A roll of Rectors on the West wall of the church records Rectors from 1301 to the present Rector (2010) and vicar with special responsibility in the village (2012).

The half-county of the West of Surrey was originally in the Diocese of Winchester but benefitted from closer connections to its charitable and spiritual senior leaders on the establishment in the early 20th century of a more local cathedral and clergy on establishment of the Diocese of Guildford.

===Architecture===
The building has a tall square, wood-shingled bell-cot at the western end with double louvred-windows to either side.

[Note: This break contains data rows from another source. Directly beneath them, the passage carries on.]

Lemma CryptBlocks_run b n crypt skip i m iv span : (16 * n <= length span)%nat -> (forall j, (j < n)%nat -> isCrypt crypt skip (i + j) = true) ->
  chain (decStep b) crypt skip i (n + m) iv span =
    fst (CryptBlocks b n iv span) ++ chain (decStep b) crypt skip (i + n) m (snd (CryptBlocks b n iv span)) (drop (n * 16) span).
Proof.
  revert i iv span. induction n as [|n IH]; intros i iv span Hl Hj; [by rewrite Nat.add_0_r|].
  cbn [Nat.add chain CryptBlocks]. pose proof (Hj 0%nat ltac:(lia)) as E. rewrite Nat.add_0_r in E. rewrite E. cbn [decStep].
  rewrite IH; [|rewrite length_drop; lia|intros j Hjn; replace (S i + j)%nat with (i + S j)%nat by lia; apply Hj; lia].
  destruct (CryptBlocks b n (take 16 span) (drop 16 span)) as [rest iv']. cbn [fst snd]. rewrite drop_drop, <- app_assoc.
  do 3 f_equal; lia.
Qed.

Lemma CryptBlocks_take b n iv span : CryptBlocks b n iv (take (n * 16) span) = CryptBlocks b n iv span.
Proof.
  revert iv span. induction n as [|n IH]; intros iv span; [done|]. cbn [CryptBlocks].
  rewrite take_take. replace (16 `min` (S n * 16))%nat with 16%nat by lia.
  assert (drop 16 (take (S n * 16) span) = take (n * 16) (drop 16 span)) as ->; [|by rewrite IH].
  rewrite skipn_firstn_comm. f_equal. lia.
Qed.

Lemma chain_skip step crypt skip i k m iv span : (16 * k <= length span)%nat -> (forall j, (j < k)%nat -> isCrypt crypt skip (i + j) = false) ->
  chain step crypt skip i (k + m) iv span = take (k * 16) span ++ chain step crypt skip (i + k) m iv (drop (k * 16) span).
Proof.
  revert i iv span. induction k as [|k IH]; intros i iv span Hl Hj; [by rewrite Nat.add_0_r|].
  cbn [Nat.add chain]. pose proof (Hj 0%nat ltac:(lia)) as E. rewrite Nat.add_0_r in E. rewrite E.
  rewrite IH; [|rewrite length_drop; lia|intros j Hjn; replace (S i + j)%nat with (i + S j)%nat by lia; apply Hj; lia].
  rewrite drop_drop, app_assoc. f_equal; [|f_equal; lia].
  rewrite <- (take_drop 16 (take (S k * 16) span)), take_take, skipn_firstn_comm. do 2 f_equal; lia.
Qed.

Lemma CryptBlocks_length b n iv span : is_block iv -> Forall is_byte span -> (16 * n <= length span)%nat ->
  length (fst (CryptBlocks b n iv span)) = (n * 16)%nat /\ is_block (snd (CryptBlocks b n iv span)).
Proof.
  revert iv span. induction n as [|n IH]; intros iv span [Hi Bi] Hb Hl; [done|]. cbn [CryptBlocks].
  assert (is_block (take 16 span)) as Ht by (split; [rewrite length_take; lia|by apply Forall_take]).
  destruct (IH (take 16 span) (drop 16 span)) as [IH1 IH2]; [done|by apply Forall_drop|rewrite length_drop; lia|].
  destruct (CryptBlocks b n (take 16 span) (drop 16 span)) as [rest iv']. cbn [fst snd] in *. split; [|done].
  rewrite length_app, IH1. unfold xorBytes. rewrite length_zip_with. destruct (Decrypt_block b (take 16 span) Ht) as [-> _]. lia.
Qed.

Lemma isCrypt_period crypt skip blk j : (0 < crypt)%nat -> (blk mod (crypt + skip) = 0)%nat -> (j < crypt + skip)%nat ->
  isCrypt crypt skip (blk + j) = (j <? crypt)%nat.
Proof.
  intros Hc Hb Hj. unfold isCrypt. rewrite (proj2 (Nat.eqb_neq crypt 0)) by lia. cbn [orb].
  rewrite Nat.Div0.add_mod, Hb, Nat.add_0_l, Nat.Div0.mod_mod, Nat.mod_small by done. done.
Qed.

Lemma pattern_loop_done b fuel crypt skip full blk iv span : (full <= blk)%nat -> pattern_loop b fuel crypt skip full blk iv span = span.
Proof. intros Hf. destruct fuel; [done|]. cbn [pattern_loop]. by rewrite (proj2 (Nat.leb_le full blk)). Qed.

Lemma overwrite_mid pre rest off run : length pre = off -> overwrite (pre ++ rest) off run = pre ++ run ++ drop (length run) rest.
Proof. intros <-. unfold overwrite. rewrite take_app_length. do 2 f_equal. rewrite drop_app_ge by lia. f_equal. lia. Qed.

Lemma pattern_loop_spec b crypt skip fuel m blk iv pre rest : (0 < crypt)%nat -> length pre = (blk * 16)%nat -> (blk mod (crypt + skip) = 0)%nat ->
  is_block iv -> Forall is_byte rest -> (16 * m <= length rest)%nat -> (m <= fuel)%nat ->
  pattern_loop b fuel crypt skip (blk + m) blk iv (pre ++ rest) = pre ++ chain (decStep b) crypt skip blk m iv rest.
Proof.
  intros Hc. revert m blk iv pre rest. induction fuel as [|fuel IH]; intros m blk iv pre rest Hpre Hblk Hiv Hb Hl Hf.
  { by assert (m = 0%nat) as -> by lia. }
  destruct m as [|m]; [rewrite pattern_loop_done by lia; done|]. cbn [pattern_loop].
  rewrite (proj2 (Nat.leb_gt (blk + S m) blk)) by lia. cbv zeta.
  assert ((if (blk + S m <? blk + crypt)%nat then (blk + S m - blk)%nat else crypt) = (crypt `min` S m)%nat) as ->.
  { destruct (Nat.ltb_spec (blk + S m) (blk + crypt)); lia. }
  set (n := (crypt `min` S m)%nat). rewrite drop_app_ge by lia. rewrite Hpre, Nat.sub_diag, drop_0, CryptBlocks_take.
  assert (S m = n + (S m - n))%nat as Em by lia. set (m1 := (S m - n)%nat) in *.
  rewrite Em, (CryptBlocks_run b n crypt skip blk m1) by (lia || intros j Hj; rewrite isCrypt_period by (done || lia); apply Nat.ltb_lt; lia).
  destruct (CryptBlocks_length b n iv rest Hiv Hb) as [Er Hiv']; [lia|].
  destruct (CryptBlocks b n iv rest) as [run iv'] eqn:E. cbn [fst snd] in *. rewrite overwrite_mid, Er by done.
  set (rest1 := drop (n * 16) rest). assert (16 * m1 <= length rest1)%nat as Hl1 by (unfold rest1; rewrite length_drop; lia).
  destruct (decide (m1 = 0)%nat) as [->|Hm1]; [by rewrite pattern_loop_done by lia|].
  assert (n = crypt) as En by lia. rewrite !En in *. set (k := (skip `min` m1)%nat).
  assert (m1 = k + (m1 - k))%nat as Em1 by lia. set (m2 := (m1 - k)%nat) in *.
  rewrite Em1 at 2. rewrite (chain_skip _ crypt skip (blk + crypt) k) by
    (lia || intros j Hj; rewrite <- Nat.add_assoc, isCrypt_period by (done || lia); apply Nat.ltb_ge; lia).
  destruct (decide (m2 = 0)%nat) as [E2|Hm2].
  { rewrite E2. cbn [chain]. rewrite take_drop. by rewrite pattern_loop_done by lia. }
  assert (k = skip) as Ek by lia. rewrite Ek in *.
  replace (blk + (crypt + m1))%nat with (blk + (crypt + skip) + m2)%nat by lia.
  rewrite <- (take_drop (skip * 16) rest1) at 1. rewrite !app_assoc.
  rewrite (IH m2).
  - by rewrite <- !app_assoc, Nat.add_assoc.
  - rewrite !length_app, Hpre, Er, length_take. lia.
  - rewrite <- (Nat.mul_1_l (crypt + skip)) at 1. by rewrite Nat.Div0.mod_add.
  - done.
  - by apply Forall_drop, Forall_drop.
  - rewrite length_drop. lia.
  - lia.
Qed.

(** One range: the code's loop is the reference chain. *)
Lemma drmCBCSPattern_eq b iv span crypt skip : is_block iv -> Forall is_byte span ->
  drmCBCSPattern b iv span crypt skip = chainRange (decStep b) crypt skip iv span.
Proof.
  intros Hiv Hb. unfold drmCBCSPattern, chainRange. cbv zeta. set (full := (length span / 16)%nat).
  assert (16 * full <= length span)%nat as Hl by apply Nat.Div0.mul_div_le.
  destruct (Nat.eqb_spec full 0) as [->|Hf]; [done|]. destruct (Nat.eqb_spec crypt 0) as [->|Hc].
  - rewrite CryptBlocks_take. rewrite <- (Nat.add_0_r full) at 2. rewrite CryptBlocks_run by done.
    destruct (CryptBlocks_length b full iv span Hiv Hb Hl) as [E _]. cbn [chain].
    rewrite (overwrite_mid [] span) by done. by rewrite E.
  - apply (pattern_loop_spec b crypt skip full full 0 iv [] span); [lia|done| |done..]. apply Nat.Div0.mod_0_l.
Qed.

(** ** Lengths, bytes, and what the chain undoes *)

Definition step_ok (step : bytes -> bytes -> bytes * bytes) : Prop :=
  forall c iv, is_block c -> is_block iv -> is_block (fst (step c iv)) /\ is_block (snd (step c iv)).

Lemma xorBytes_block a c : is_block a -> is_block c -> is_block (xorBytes a c).
Proof.
  intros [La Ba] [Lc Bc]. unfold xorBytes. split; [rewrite length_zip_with; lia|]. clear La Lc. revert c Bc.
  induction Ba as [|x a Hx _ IH]; intros c Bc; [constructor|]. destruct Bc as [|y c Hy Bc]; [constructor|].
  constructor; [by apply lxor_byte|by apply IH].
Qed.

Lemma xorBytes_twice a c : is_block a -> is_block c -> xorBytes (xorBytes a c) c = a.
Proof.
  intros [La _] [Lc _]. unfold xorBytes. assert (length a <= length c)%nat as Hl by lia. clear La Lc.
  revert c Hl. induction a as [|x a IH]; intros [|y c] Hl; cbn [zip_with length] in *; [done..|lia|].
  rewrite IH by lia. by rewrite Z.lxor_assoc, Z.lxor_nilpotent, Z.lxor_0_r.
Qed.

Lemma decStep_ok b : step_ok (decStep b).
Proof. intros c iv Hc Hi. split; [|done]. apply xorBytes_block; [by apply Decrypt_block|done]. Qed.

Lemma encStep_ok b : step_ok (encStep b).
Proof. intros c iv Hc Hi. split; by apply Encrypt_block, xorBytes_block. Qed.

Lemma take16_block span : (16 <= length span)%nat -> Forall is_byte span -> is_block (take 16 span).
Proof. intros Hl Hb. split; [rewrite length_take; lia|by apply Forall_take]. Qed.

Lemma chain_ok step crypt skip i n iv span : step_ok step -> is_block iv -> Forall is_byte span -> (16 * n <= length span)%nat ->
  length (chain step crypt skip i n iv span) = length span /\ Forall is_byte (chain step crypt skip i n iv span).
Proof.
  intros Hs. revert i iv span. induction n as [|n IH]; intros i iv span Hi Hb Hl; [done|]. cbn [chain].
  pose proof (take16_block span ltac:(lia) Hb) as Ht.
  assert (Forall is_byte (drop 16 span)) as Hd by by apply Forall_drop.
  destruct (isCrypt crypt skip i).
  - destruct (Hs (take 16 span) iv Ht Hi) as [Ho Hi']. destruct (step (take 16 span) iv) as [o iv']. cbn [fst snd] in *.
    destruct (IH (S i) iv' (drop 16 span) Hi' Hd) as [E B]; [rewrite length_drop; lia|].
    split; [|apply Forall_app; by split; [apply Ho|]]. rewrite length_app, E, length_drop. destruct Ho as [-> _]. lia.
  - destruct (IH (S i) iv (drop 16 span) Hi Hd) as [E B]; [rewrite length_drop; lia|].
    split; [|apply Forall_app; by split; [apply Ht|]]. rewrite length_app, E, length_drop, length_take. lia.
Qed.

Lemma chain_undo b crypt skip i n iv span : is_block iv -> Forall is_byte span -> (16 * n <= length span)%nat ->
  chain (decStep b) crypt skip i n iv (chain (encStep b) crypt skip i n iv span) = span.
Proof.
  revert i iv span. induction n as [|n IH]; intros i iv span Hi Hb Hl; [done|]. cbn [chain].
  pose proof (take16_block span ltac:(lia) Hb) as Ht.
  assert (Forall is_byte (drop 16 span)) as Hd by by apply Forall_drop.
  assert (forall o r : bytes, is_block o -> take 16 (o ++ r) = o /\ drop 16 (o ++ r) = r) as Happ.
  { intros o r [<- _]. split; [apply take_app_length|apply drop_app_length]. }
  destruct (isCrypt crypt skip i) eqn:Ei; cbn [encStep decStep].
  - set (c := Encrypt b (xorBytes (take 16 span) iv)). assert (is_block c) as Hc by by apply Encrypt_block, xorBytes_block.
    destruct (Happ c (chain (encStep b) crypt skip (S i) n c (drop 16 span)) Hc) as [-> ->].
    rewrite IH by (try rewrite length_drop; done || lia). unfold c. rewrite Decrypt_Encrypt by by apply xorBytes_block.
    rewrite xorBytes_twice by done. apply take_drop.
  - destruct (Happ (take 16 span) (chain (encStep b) crypt skip (S i) n iv (drop 16 span)) Ht) as [-> ->].
    rewrite IH by (try rewrite length_drop; done || lia). apply take_drop.
Qed.

Lemma chainRange_ok step crypt skip iv span : step_ok step -> is_block iv -> Forall is_byte span ->
  length (chainRange step crypt skip iv span) = length span /\ Forall is_byte (chainRange step crypt skip iv span).
Proof. intros Hs Hi Hb. apply chain_ok; [done..|]. apply Nat.Div0.mul_div_le. Qed.

Lemma chainRange_undo b crypt skip iv span : is_block iv -> Forall is_byte span ->
  chainRange (decStep b) crypt skip iv (chainRange (encStep b) crypt skip iv span) = span.
Proof.
  intros Hi Hb. unfold chainRange at 1. destruct (chainRange_ok (encStep b) crypt skip iv span (encStep_ok b) Hi Hb) as [-> _].
  apply chain_undo; [done..|]. apply Nat.Div0.mul_div_le.
Qed.

(** ** Samples *)

Definition keeps (f : bytes -> bytes) : Prop := forall s, Forall is_byte s -> length (f s) = length s /\ Forall is_byte (f s).

Lemma overRanges_keeps f subs : keeps f -> keeps (overRanges f subs).
Proof.
  intros Hf. induction subs as [|sub subs IH]; intros data Hb; [done|]. cbn [overRanges]. cbv zeta.
  set (c := Z.to_nat (s_Clear sub)). set (n := Z.to_nat (s_Encrypted sub)).
  destruct (Hf (take n (drop c data))) as [E1 B1]; [by apply Forall_take, Forall_drop|].
  destruct (IH (drop (c + n) data)) as [E2 B2]; [by apply Forall_drop|].
  split; [rewrite !length_app, E1, E2, !length_take, !length_drop; lia|]. rewrite !Forall_app. by split; [apply Forall_take|].
Qed.

Lemma subsTotal_cons sub subs : subsTotal (sub :: subs) = s_Clear sub + s_Encrypted sub + subsTotal subs.
Proof. unfold subsTotal. by rewrite sumZ_cons. Qed.

Lemma subsTotal_nonneg subs : Forall sub_ok subs -> 0 <= subsTotal subs.
Proof.
  induction 1 as [|sub subs [[? ?] [? ?]] _ IH]; [done|]. rewrite subsTotal_cons. lia.
Qed.
(* ===== verification/Drm.v ===== *)
(** Decryption of media segments (internal/streamproxy/drm.go): the walk over the
    boxes of a fragmented MP4 segment, its fragments, tracks and samples, and the
    dispatch on the method.

    The segment is one buffer.  The box list is read once; what the code keeps as
    subslices of the buffer (payloads) is read from the buffer as it is at that
    moment.  A failed call returns the buffer as it leaves it. *)

From S2P Require Import Prelude GoStrings NetURL ProxyAuth ProxyURL ProxyServe Mp4 Mp4Print Cenc.

#[local] Open Scope go_scope.

Section Drm.
Context `{AES}.

(** * One sample *)

Definition cbcsMethod : bytes := bs "CBCS".

Definition decryptSample (method key : bytes) (tenc : drmTenc) (e : drmSencEntry) (data : bytes) : res unit * bytes :=
  if bool_decide (method = cbcsMethod) then
    let '(crypt, skip) := pattern tenc (bool_decide (e_Subsamples e <> [])) in
    drmDecryptCBCSubsamples key (e_IV e) data (e_Subsamples e) crypt skip
  else drmDecryptCTRSubsamples key (e_IV e) data (e_Subsamples e).

(** The size of a sample: its own, or the track's default for zero. *)
Definition sampleSize (tfhd : drmTfhd) (s : drmTrunSample) : Z :=
  if ts_Size s =? 0 then orZero (tf_defaultSampleSize tfhd) else ts_Size s.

It has a pyramidal roof over the bellcote topped by a ball and a weathervane finial. Buttressing supports the west end with a quatrefoil roundel window over two lancet windows below, all with linked hood moulds. One 'decorated style' two-light window and one plate tracery window to south side also has mouldings above. There are also gabled offset buttress between lancet north chapel windows underneath mouldings with sill bands and string courses linking windows with the buttresses and the building has a cornice (band of prominent stone beneath the roof). Much of this ornamentation was added in 1846 and the building is listed in the initial architectural protected status category of Grade II.

==Sunday Services==

===10:00am Morning Worship Service===
A popular service with hymns led by an organist. Holy Communion is offered on the second and fifth Sunday of each month.

===4:00pm Messy Church===
On third Sundays there is an all age service with Messy Church activities, craft and worship at Hambledon Village Hall.